Khalifa Uni team launches app to track COVID-19 among users

Khalifa Uni team launches app to track COVID-19 among users

In line with the ongoing efforts to combat the pandemic crisis, a team of researchers at Khalifa University of Science and Technology have recently launched an app that will use machine intelligence to collect data from smartphone users with the aim of identifying if they are in COVID-19 ‘high risk’ category.

As per a WAM report, the app, named ‘CovidSense’, will target all smartphones to record metadata and self-reported health status data in order to navigate the presence of COVID-19. It will also record cough, breathing sounds, heart rate, and the GPS location from the smartphone, along with the details of those people with whom the users interacted in recent days.

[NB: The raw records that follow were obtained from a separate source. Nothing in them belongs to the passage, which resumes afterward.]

(** [netmap_recv], for a non-empty iovec: the result, the memory and the ring. *)
Definition netmap_recv (m : mem) (iov : list iovec) : option (Z * mem * netmap_ring) :=
  if head ring =? tail ring then Some (0, m, ring)
  else
    v ← iov !! 0%nat;
    s ← run recv_iter (copy_fuel iov)
          (mk_recv m (head ring) (head ring) iov (iov_len v) 0
             (slot_len (slot_at (slots ring) (head ring))) 0 0 false);
    h ← (if r_truncated s
         then snd <$> run skip_iter (copy_fuel iov) (r_slot s, r_head s)
         else Some (r_head s));
    Some (r_totlen s, r_mem s, mk_nring (slots ring) (nr_buf_size ring) h h (tail ring)).

(** *** [netmap_send] *)

(** The variables of the loop; [slot] is always the slot at [head].  [t_full]
    says that the loop ends with no descriptor left. *)
Record send_state := mk_send {
  t_mem : mem;
  t_slots : list netmap_slot;
  t_head : Z;
  t_iov : list iovec;
  t_iov_left : Z;
  t_iov_ofs : Z;
  t_nm_left : Z;
  t_nm_ofs : Z;
  t_totlen : Z;
  t_full : bool;
}.

Definition set_slot (sl : list netmap_slot) (i len flags : Z) : list netmap_slot :=
  <[Z.to_nat i := mk_slot (buf_idx (slot_at sl i)) (u16 len) (u16 flags)]> sl.

(** The second half of the loop body: the next slot. *)
Definition send_next_slot (s : send_state) : step send_state :=
  if t_nm_left s =? 0 then
    Continue (mk_send (t_mem s) (set_slot (t_slots s) (t_head s) (t_nm_ofs s) (NS_MOREFRAG nm))
                (nm_ring_next nm (t_head s)) (t_iov s) (t_iov_left s) (t_iov_ofs s)
                (nr_buf_size ring) 0 (t_totlen s) false)
  else Continue s.

Definition send_iter (s : send_state) : step send_state :=
  if t_head s =? tail ring then
    Break (mk_send (t_mem s) (t_slots s) (t_head s) (t_iov s) (t_iov_left s) (t_iov_ofs s)
             (t_nm_left s) (t_nm_ofs s) (t_totlen s) true)
  else
    let iov := t_iov s !!! 0%nat in
    let dst := buf_at (t_slots s) (t_head s) in
    let copy := if t_nm_left s <? t_iov_left s then t_nm_left s else t_iov_left s in
    let m := memcpy (t_mem s) (dst + t_nm_ofs s) (iov_base iov + t_iov_ofs s) copy in
    let iov_frag_ofs := t_iov_ofs s + copy in
    let iov_frag_left := u64 (t_iov_left s - copy) in
    let nm_frag_ofs := t_nm_ofs s + copy in
    let nm_frag_left := u64 (t_nm_left s - copy) in
    let totlen := s64 (t_totlen s + copy) in
    if iov_frag_left =? 0 then
      match drop 1 (t_iov s) with
      | [] => Break (mk_send m (t_slots s) (t_head s) [] iov_frag_left iov_frag_ofs nm_frag_left nm_frag_ofs totlen false)
      | (v :: _) as iov =>
          send_next_slot (mk_send m (t_slots s) (t_head s) iov (iov_len v) 0 nm_frag_left nm_frag_ofs totlen false)
      end
    else
      send_next_slot (mk_send m (t_slots s) (t_head s) (t_iov s) iov_frag_left iov_frag_ofs
                        nm_frag_left nm_frag_ofs totlen false).

(** [netmap_send], for a non-empty iovec. *)
Definition netmap_send (m : mem) (iov : list iovec) : option (Z * mem * netmap_ring) :=
  v ← iov !! 0%nat;
  s ← run send_iter (copy_fuel iov)
        (mk_send m (slots ring) (head ring) iov (iov_len v) 0 (nr_buf_size ring) 0 0 false);
  if t_full s then
    Some (0, t_mem s, mk_nring (t_slots s) (nr_buf_size ring) (head ring) (tail ring) (tail ring))
  else
    let sl := set_slot (t_slots s) (t_head s) (t_nm_ofs s) 0 in
    let h := nm_ring_next nm (t_head s) in
    Some (t_totlen s, t_mem s, mk_nring sl (nr_buf_size ring) h h (tail ring)).

End netmap.
End Netmap.
Import Netmap.

(** ** Copies as streams of addresses *)

Lemma rd_app m l l' : rd m (l ++ l') = rd m l ++ rd m l'.
Proof. apply fmap_app. Qed.

Lemma length_rd m l : length (rd m l) = length l.
Proof. apply length_fmap. Qed.

Lemma blit_nil m vs : blit m [] vs = m.
Proof. unfold blit. simpl. apply (left_id_L ∅ (∪)). Qed.

Lemma blit_out m l vs a : a ∉ l -> byte_at (blit m l vs) a = byte_at m a.
Proof.
  intros Ha. unfold blit, byte_at. f_equal. apply lookup_union_r.
  apply not_elem_of_list_to_map_1. contradict Ha.
  apply list_elem_of_fmap in Ha as ([x y] & -> & Hx). by apply elem_of_zip_l in Hx.
Qed.

Lemma rd_blit_out m l vs l' : l ## l' -> rd (blit m l vs) l' = rd m l'.
Proof.
  intros Hd. apply list_fmap_ext. intros i a Hi. apply blit_out.
  apply list_elem_of_lookup_2 in Hi. set_solver.
Qed.

Lemma rd_blit_in m l vs : NoDup l -> length l = length vs -> rd (blit m l vs) l = vs.
Proof.
  intros Hnd Hl. apply list_eq. intros i. unfold rd. rewrite list_lookup_fmap.
  destruct (l !! i) as [a|] eqn:Ea; simpl; last first.
  { symmetry. apply lookup_ge_None. apply lookup_ge_None in Ea. lia. }
  destruct (lookup_lt_is_Some_2 vs i) as [v Ev]; [apply lookup_lt_Some in Ea; lia|].
  rewrite Ev. f_equal. unfold byte_at, blit.
  rewrite (lookup_union_Some_l _ _ _ v); [done|].
  apply elem_of_list_to_map_1; [rewrite fst_zip; [done|lia]|].
  apply list_elem_of_lookup. exists i. apply lookup_zip_with_Some; eauto.
Qed.

Lemma blit_app m l1 l2 vs1 vs2 : NoDup (l1 ++ l2) -> length l1 = length vs1 -> length l2 = length vs2 ->
  blit (blit m l1 vs1) l2 vs2 = blit m (l1 ++ l2) (vs1 ++ vs2).
Proof.
  intros (_ & Hd & _)%list.NoDup_app Hl1 Hl2. unfold blit.
  rewrite (assoc_L (∪)), zip_with_app, list_to_map_app by done. f_equal. apply map_union_comm.
  apply map_disjoint_list_to_map_zip_l; [done|]. apply list.Forall_forall. intros a Ha.
  apply not_elem_of_list_to_map_1. rewrite fst_zip by lia. intros Ha'. by apply (Hd a).
Qed.

(** One more piece of a copy. *)
Lemma memcpy_step m ds ss d s n :
  NoDup (ds ++ seqZ d n) -> ds ## seqZ s n -> length ds = length ss ->
  memcpy (blit m ds (rd m ss)) d s n = blit m (ds ++ seqZ d n) (rd m (ss ++ seqZ s n)).
Proof.
  intros Hnd Hdis Hl. unfold memcpy. rewrite rd_blit_out by done.
  rewrite blit_app, <- rd_app; rewrite ?length_rd, ?length_seqZ; done.
Qed.

Lemma seqZ_split d n k : 0 <= k <= n -> seqZ d n = seqZ d k ++ seqZ (d + k) (n - k).
Proof. intros. rewrite <- seqZ_app by lia. f_equal. lia. Qed.

Lemma s64_small x : 0 <= x < 2 ^ 63 -> s64 x = x.
Proof.
  intros. unfold s64, swrap, wrap. rewrite Z.mod_small by lia. change (2 ^ (64 - 1)) with (2 ^ 63).
  case_if; zify_bool; lia.
Qed.

(** The addresses of the buffers of an iovec. *)
Definition iov_addrs (iov : list iovec) : list Z := iov ≫= fun v => seqZ (iov_base v) (iov_len v).

Lemma length_seqZ_Z d n : 0 <= n -> Z.of_nat (length (seqZ d n)) = n.
Proof. intros. rewrite length_seqZ. lia. Qed.

Lemma length_iov_addrs iov : Forall (fun v => 0 <= iov_len v) iov ->
  Z.of_nat (length (iov_addrs iov)) = iov_total iov.
Proof.
  intros HF. induction HF as [|v iov Hv _ IH]; [done|].
  change (iov_addrs (v :: iov)) with (seqZ (iov_base v) (iov_len v) ++ iov_addrs iov).
  rewrite length_app, Nat2Z.inj_add, length_seqZ_Z, IH by done. done.
Qed.

(** Loops whose invariant has a ghost parameter that the measure uses. *)
Lemma run_ghost {A G} (iter : A -> step A) (I : G -> A -> Prop) (Q : A -> Prop) (mu : G -> A -> Z) :
  (forall g a, I g a -> 0 <= mu g a /\
     match iter a with Continue a' => exists g', I g' a' /\ mu g' a' < mu g a | Break a' => Q a' end) ->
  forall fuel g a, I g a -> mu g a < Z.of_nat fuel -> exists a', run iter fuel a = Some a' /\ Q a'.
Proof.
  intros Hstep fuel. induction fuel as [|fuel IH]; intros g a HI Hmu.
  { destruct (Hstep g a HI). lia. }
  simpl. destruct (Hstep g a HI) as [? Hs]. destruct (iter a) as [a'|a']; [|eauto].
  destruct Hs as (g' & ? & ?). apply (IH g'); [done|lia].
Qed.

(** A copy in progress: [ds] and [ss] are the addresses still to write and to
    read, and what was copied is the beginning of both lists. *)
Definition copying (m0 : mem) (D S : list Z) (m : mem) (tot : Z) (ds ss : list Z) : Prop :=
  exists Dd Sd, D = Dd ++ ds /\ S = Sd ++ ss /\ Z.of_nat (length Dd) = tot /\ length Dd = length Sd /\
    m = blit m0 Dd (rd m0 Sd).

Section copying.
Context (m0 : mem) (D S : list Z).
Hypotheses (HD : NoDup D) (HDS : D ## S).

Lemma copying_start : copying m0 D S m0 0 D S.
Proof. exists [], []. by rewrite blit_nil. Qed.

Lemma copying_step m tot d s n ds ss k :
  copying m0 D S m tot (seqZ d n ++ ds) (seqZ s k ++ ss) ->
  let c := if k <? n then k else n in
  0 <= n -> 0 <= k ->
  copying m0 D S (memcpy m d s c) (tot + c) (seqZ (d + c) (n - c) ++ ds) (seqZ (s + c) (k - c) ++ ss) /\
  0 <= c /\ c <= n /\ c <= k /\ (c = n \/ c = k).
Proof.
  intros (Dd & Sd & ED & ES & Ht & Hl & ->) c Hn Hk.
  assert (Hc : 0 <= c /\ c <= n /\ c <= k /\ (c = n \/ c = k)) by (unfold c; case_if; zify_bool; lia).
  split; [|done]. clearbody c. exists (Dd ++ seqZ d c), (Sd ++ seqZ s c).
  rewrite (seqZ_split d n c), <- !(assoc_L (++)) in ED by lia.
  rewrite (seqZ_split s k c), <- !(assoc_L (++)) in ES by lia.
  rewrite !length_app, !length_seqZ, <- !(assoc_L (++)). split_and!; [done|done|lia|lia|].
  rewrite memcpy_step; [done| | |done].
  - subst D. rewrite (assoc_L (++)) in HD. by apply list.NoDup_app in HD as (? & _).
  - subst D S. intros a H1 H2. apply (HDS a); rewrite !elem_of_app; tauto.
Qed.

Lemma copying_bounds m tot ds ss : copying m0 D S m tot ds ss ->
  Z.of_nat (length D) = tot + Z.of_nat (length ds) /\ Z.of_nat (length S) = tot + Z.of_nat (length ss).
Proof. clear HD HDS. intros (Dd & Sd & -> & -> & Ht & Hl & _). rewrite !length_app. lia. Qed.

(** What a copy that stopped has done. *)
Lemma copying_end m tot ds ss : copying m0 D S m tot ds ss ->
  let n := Z.to_nat tot in
  0 <= tot /\ rd m (take n D) = rd m0 (take n S) /\ (forall a, a ∉ take n D -> byte_at m a = byte_at m0 a).
Proof.
  clear HDS. intros (Dd & Sd & ED & ES & Ht & Hl & ->) n.
  assert (take n D = Dd) as -> by (subst D; rewrite take_app_length'; [done|lia]).
  assert (take n S = Sd) as -> by (subst S; rewrite take_app_length'; [done|lia]).
  split_and!; [lia| |intros; by apply blit_out].
  apply rd_blit_in; [|by rewrite length_rd]. subst D. by apply list.NoDup_app in HD as (? & _).
Qed.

Using this data, the app will help users under quarantine to check their location and symptoms and will also provide them with appropriate health control measures to protect them against the disease.

The app will use the data collected from smartphones to monitor the developments in the health status of the user over a period of time. It will also inform the concerned physicians about the status of COVID-19 patients in question.

In an updated version in the near future, the app is also designed to allow researchers to form ‘Deep Learning’ models to chalk out a ‘reliable predictive high-risk index’. The updated version of the app will also seek to reduce the spread of the virus by alerting the healthcare workers in a bid to help them in ensuring adequate measures at the right time and place.

The team of researchers behind the development of the ‘CovidSense’ app was led by Dr. Leontios Hadjileontiadis, Professor of Electrical Engineering and Computer Science and Acting Chair of the Department of Biomedical Engineering at the Khalifa University; along with Dr Herbert F. Jelinek, Associate Professor; Dr. Ahsan Khandoker, Associate Professor; and Dr. Kinda Khalaf, Associate Professor and Associate Chair of the Department of Biomedical Engineering at the Khalifa University. They will also assist in metadata and physiological signal analysis when the app will obtain the date from smartphone users.

In addition to this, Khalifa University has also collaborated with the research Lab 'Signal Processing and Biomedical Technology Unit' of the Department of Electrical and Computer Engineering at Greece-based Aristotle University of Thessaloniki, in assistance by the development team of Tsoumalis George, Zafiris Bampos, and Iakovakis Dimitrios, to carry out the implementation of the function versions of the 'CovidSense' app in operating systems of both iPhone and Android smartphones.